** DATA FOR ANALYSIS follows **

Lemma round_pos_lower q :
  0 < q -> (expo q = ilog2 q - 52)%Z -> pow2 (expo q + 52) <= round_pos q.
Proof.
  intros Hq He. destruct (ilog2_spec q Hq) as [Hl _].
  unfold round_pos; cbv zeta.
  assert (H : (2 ^ 52 <= py_round (q / pow2 (expo q)))%Z).
  { apply py_round_lower. rewrite <- (pow2_Z 52) by lia.
    apply Qle_shift_div_l; [apply pow2_pos|].
    rewrite <- pow2_plus.
    replace (52 + expo q)%Z with (ilog2 q) by lia. exact Hl. }
  rewrite Zle_Qle in H. rewrite <- (pow2_Z 52) in H by lia.
  rewrite (Z.add_comm (expo q) 52), pow2_plus.
  apply Qmult_le_compat_r; [exact H | apply Qlt_le_weak, pow2_pos].
Qed.

Lemma round_pos_nonneg q : 0 <= q -> 0 <= round_pos q.
Proof.
  intros Hq. unfold round_pos; cbv zeta.
  assert (H : (0 <= py_round (q / pow2 (expo q)))%Z).
  { apply py_round_lower. change (inject_Z 0) with 0.
    apply Qle_shift_div_l; [apply pow2_pos|]. lra. }
  rewrite Zle_Qle in H. change (inject_Z 0) with 0 in H.
  pose proof (pow2_pos (expo q)).
  apply Qmult_le_0_compat; lra.
Qed.

Lemma round_pos_mono x y : 0 < x -> x <= y -> round_pos x <= round_pos y.
Proof.
  intros Hx Hxy. assert (Hy : 0 < y) by lra.
  pose proof (expo_mono x y Hx Hxy) as He.
  destruct (Z.eq_dec (expo x) (expo y)) as [Heq | Hne].
  - unfold round_pos; cbv zeta. rewrite Heq.
    apply Qmult_le_compat_r; [|apply Qlt_le_weak, pow2_pos].
    rewrite <- Zle_Qle. apply py_round_mono.
    apply Qle_shift_div_l; [apply pow2_pos|].
    unfold Qdiv. rewrite <- Qmult_assoc, (Qmult_comm (/ _)), Qmult_inv_r, Qmult_1_r;
      [exact Hxy|].
    pose proof (pow2_pos (expo y)). lra.
  - assert (Hn : (expo y = ilog2 y - 52)%Z) by (unfold expo in *; lia).
    eapply Qle_trans; [apply round_pos_upper; exact Hx|].
    eapply Qle_trans; [|apply round_pos_lower; assumption].
    apply pow2_le. lia.
Qed.

Lemma round_mono x y : x <= y -> round x <= round y.
Proof.
  destruct x as [nx dx], y as [ny dy]. intros H.
  unfold round; cbn [Qnum].
  destruct nx as [|px|px], ny as [|py|py];
    try (exfalso; unfold Qle in H; cbn in H; lia).
  - apply Qle_refl.
  - apply round_pos_nonneg. unfold Qle; cbn; lia.
  - now apply round_pos_mono.
  - assert (0 <= round_pos (- (Z.neg px # dx))) by
      (apply round_pos_nonneg; unfold Qle; cbn; lia). lra.
  - assert (0 <= round_pos (- (Z.neg px # dx))) by
      (apply round_pos_nonneg; unfold Qle; cbn; lia).
    assert (0 <= round_pos (Z.pos py # dy)) by
      (apply round_pos_nonneg; unfold Qle; cbn; lia). lra.
  - assert (round_pos (- (Z.neg py # dy)) <= round_pos (- (Z.neg px # dx))).
    { apply round_pos_mono; [reflexivity|]. lra. }
    lra.
Qed.

Lemma round_Qeq x y : x == y -> round x == round y.
Proof.
  intros H. apply Qle_antisym; apply round_mono; rewrite H; apply Qle_refl.
Qed.

Lemma add_mono a a' b b' : a <= a' -> b <= b' -> add a b <= add a' b'.
Proof. intros Ha Hb. apply round_mono. lra. Qed.

Lemma mul_mono_r c x y : 0 <= c -> x <= y -> mul x c <= mul y c.
Proof. intros Hc H. apply round_mono. now apply Qmult_le_compat_r. Qed.

Lemma mul_mono_l c x y : 0 <= c -> x <= y -> mul c x <= mul c y.
Proof.
  intros Hc H. apply round_mono. rewrite !(Qmult_comm c).
  now apply Qmult_le_compat_r.
Qed.

Lemma round_zero q : q == 0 -> round q = 0.
Proof.
  intros H. unfold round.
  assert (Hn : Qnum q = 0%Z) by (unfold Qeq in H; cbn in H; lia).
  now rewrite Hn.
Qed.

Lemma round_pos_multiple q k :
  q == inject_Z k * pow2 (expo q) -> round_pos q == q.
Proof.
  intros H. unfold round_pos; cbv zeta.
  assert (Hk : q / pow2 (expo q) == inject_Z k).
  { rewrite H at 1. apply Qdiv_mult_l.
    pose proof (pow2_pos (expo q)). lra. }
  rewrite (py_round_Qeq _ _ Hk), py_round_inject_Z. now symmetry.
Qed.

Lemma ilog2_scaled m e :
  (0 < m)%Z -> ilog2 (inject_Z m * pow2 e) = (Z.log2 m + e)%Z.
Proof.
  intros Hm. pose proof (Z.log2_spec m Hm) as [H1 H2].
  pose proof (Z.log2_nonneg m) as H0.
  pose proof (pow2_pos e) as Hp.
  assert (Hq1 : pow2 (Z.log2 m) <= inject_Z m)
    by (rewrite (pow2_Z _ H0); now rewrite <- Zle_Qle).
  assert (Hq2 : inject_Z m < pow2 (Z.log2 m + 1)).
  { rewrite (pow2_Z (Z.log2 m + 1)) by lia. rewrite <- Zlt_Qlt.
    replace (Z.log2 m + 1)%Z with (Z.succ (Z.log2 m)) by lia. exact H2. }
  apply ilog2_unique.
  - apply Qmult_lt_0_compat; [|exact Hp].
    change 0 with (inject_Z 0). rewrite <- Zlt_Qlt. exact Hm.
  - rewrite pow2_plus. apply Qmult_le_compat_r; [exact Hq1 | lra].
  - replace (Z.log2 m + e + 1)%Z with ((Z.log2 m + 1) + e)%Z by lia.
    rewrite pow2_plus. apply Qmult_lt_r; assumption.
Qed.

(** A positive multiple [m * 2^e] of a power of two, with [m] of at most
    53 bits and [e] in the exponent range, is a double. *)
Lemma round_pos_exact m e :
  (0 < m <= 2 ^ 53)%Z -> (-1074 <= e)%Z ->
  round_pos (inject_Z m * pow2 e) == inject_Z m * pow2 e.
Proof.
  intros Hm He.
  set (q := inject_Z m * pow2 e).
  assert (Hl : ilog2 q = (Z.log2 m + e)%Z) by (apply ilog2_scaled; lia).
  assert (Hlog : (Z.log2 m <= 53)%Z).
  { change 53%Z with (Z.log2 (2 ^ 53)). apply Z.log2_le_mono. lia. }
  destruct (Z.eq_dec (Z.log2 m) 53) as [H53 | Hlt].
  - assert (Hm53 : m = (2 ^ 53)%Z).
    { pose proof (Z.log2_spec m ltac:(lia)) as [H1 _]. rewrite H53 in H1. lia. }
    apply (round_pos_multiple q (2 ^ 52)).
    assert (Hx : expo q = (e + 1)%Z) by (unfold expo; rewrite Hl; lia).
    rewrite Hx. unfold q. rewrite Hm53.
    rewrite <- (pow2_Z 53), <- (pow2_Z 52) by lia.
    rewrite <- !pow2_plus.
    replace (53 + e)%Z with (52 + (e + 1))%Z by lia. reflexivity.
  - assert (Hx : (expo q <= e)%Z) by (unfold expo; rewrite Hl; lia).
    apply (round_pos_multiple q (m * 2 ^ (e - expo q))).
    rewrite inject_Z_mult, <- (pow2_Z (e - expo q)) by lia.
    rewrite <- Qmult_assoc, <- pow2_plus.
    replace (e - expo q + expo q)%Z with e by lia. reflexivity.
Qed.

Lemma round_exact m e :
  (Z.abs m <= 2 ^ 53)%Z -> (-1074 <= e)%Z ->
  round (inject_Z m * pow2 e) == inject_Z m * pow2 e.
Proof.
  intros Hm He.
  destruct (Z.lt_trichotomy m 0) as [Hneg | [H0 | Hpos]].
  - unfold round.
    assert (Hn : exists p, Qnum (inject_Z m * pow2 e) = Zneg p).
    { pose proof (pow2_pos e) as Hp. apply Qnum_pos in Hp.
      cbn [Qnum Qmult inject_Z].
      destruct m as [|pm|pm]; try lia.
      destruct (Qnum (pow2 e)) as [|pe|pe]; try lia. now eexists. }
    destruct Hn as [p ->].
    assert (Hq : - (inject_Z m * pow2 e) == inject_Z (- m) * pow2 e)
      by (rewrite inject_Z_opp; ring).
    assert (Hr : round_pos (- (inject_Z m * pow2 e))
                 == round_pos (inject_Z (- m) * pow2 e)).
    { apply Qle_antisym; apply round_pos_mono;
        try (rewrite Hq; apply Qle_refl).
      - rewrite Hq. apply Qmult_lt_0_compat; [|apply pow2_pos].
        change 0 with (inject_Z 0). rewrite <- Zlt_Qlt. lia.
      - apply Qmult_lt_0_compat; [|apply pow2_pos].
        change 0 with (inject_Z 0). rewrite <- Zlt_Qlt. lia. }
    rewrite Hr, (round_pos_exact (- m) e) by lia.
    rewrite inject_Z_opp. ring.
  - subst m. rewrite round_zero; [|ring]. ring.
  - unfold round.
    assert (Hn : exists p, Qnum (inject_Z m * pow2 e) = Zpos p).
    { pose proof (pow2_pos e) as Hp. apply Qnum_pos in Hp.
      cbn [Qnum Qmult inject_Z].
      destruct m as [|pm|pm]; try lia.
      destruct (Qnum (pow2 e)) as [|pe|pe]; try lia. now eexists. }
    destruct Hn as [p ->]. apply round_pos_exact; lia.
Qed.

(** The result of a rounding is [m * 2^e] with [m] of at most 53 bits. *)
Lemma round_form q :
  exists m e, (Z.abs m <= 2 ^ 53)%Z /\ (-1074 <= e)%Z
              /\ round q == inject_Z m * pow2 e.
Proof.
  assert (Hpos : forall x, 0 < x ->
            exists m e, (0 <= m <= 2 ^ 53)%Z /\ (-1074 <= e)%Z
                        /\ round_pos x == inject_Z m * pow2 e).
  { intros x Hx. exists (py_round (x / pow2 (expo x))), (expo x).
    split; [split|split].
    - apply py_round_lower. change (inject_Z 0) with 0.
      apply Qle_shift_div_l; [apply pow2_pos|]. lra.
    - apply py_round_upper. rewrite <- (pow2_Z 53) by lia.
      now apply scaled_upper.
    - unfold expo. lia.
    - reflexivity. }
  unfold round. destruct q as [n d]. cbn [Qnum].
  destruct n as [|p|p].
  - exists 0%Z, 0%Z. split; [cbn; lia|]. split; [lia | reflexivity].
  - destruct (Hpos (Z.pos p # d)) as (m & e & Hm & He & Hr); [reflexivity|].
    exists m, e. split; [lia|]. split; assumption.
  - destruct (Hpos (- (Z.neg p # d))) as (m & e & Hm & He & Hr); [reflexivity|].
    exists (- m)%Z, e. split; [lia|]. split; [assumption|].
    rewrite Hr, inject_Z_opp. ring.
Qed.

** End of DATA FOR ANALYSIS **

**WORK REQUEST:**
Every line from the line containing "now rewrite Hn." through the line containing "(0 < m <= 2 ^ 53)%Z -> (-1074 <= e)%Z ->" in the records above must be retyped exactly. Leave out the rest.

**RESPONSE BOX:**
  now rewrite Hn.
Qed.

Lemma round_pos_multiple q k :
  q == inject_Z k * pow2 (expo q) -> round_pos q == q.
Proof.
  intros H. unfold round_pos; cbv zeta.
  assert (Hk : q / pow2 (expo q) == inject_Z k).
  { rewrite H at 1. apply Qdiv_mult_l.
    pose proof (pow2_pos (expo q)). lra. }
  rewrite (py_round_Qeq _ _ Hk), py_round_inject_Z. now symmetry.
Qed.

Lemma ilog2_scaled m e :
  (0 < m)%Z -> ilog2 (inject_Z m * pow2 e) = (Z.log2 m + e)%Z.
Proof.
  intros Hm. pose proof (Z.log2_spec m Hm) as [H1 H2].
  pose proof (Z.log2_nonneg m) as H0.
  pose proof (pow2_pos e) as Hp.
  assert (Hq1 : pow2 (Z.log2 m) <= inject_Z m)
    by (rewrite (pow2_Z _ H0); now rewrite <- Zle_Qle).
  assert (Hq2 : inject_Z m < pow2 (Z.log2 m + 1)).
  { rewrite (pow2_Z (Z.log2 m + 1)) by lia. rewrite <- Zlt_Qlt.
    replace (Z.log2 m + 1)%Z with (Z.succ (Z.log2 m)) by lia. exact H2. }
  apply ilog2_unique.
  - apply Qmult_lt_0_compat; [|exact Hp].
    change 0 with (inject_Z 0). rewrite <- Zlt_Qlt. exact Hm.
  - rewrite pow2_plus. apply Qmult_le_compat_r; [exact Hq1 | lra].
  - replace (Z.log2 m + e + 1)%Z with ((Z.log2 m + 1) + e)%Z by lia.
    rewrite pow2_plus. apply Qmult_lt_r; assumption.
Qed.

(** A positive multiple [m * 2^e] of a power of two, with [m] of at most
    53 bits and [e] in the exponent range, is a double. *)
Lemma round_pos_exact m e :
  (0 < m <= 2 ^ 53)%Z -> (-1074 <= e)%Z ->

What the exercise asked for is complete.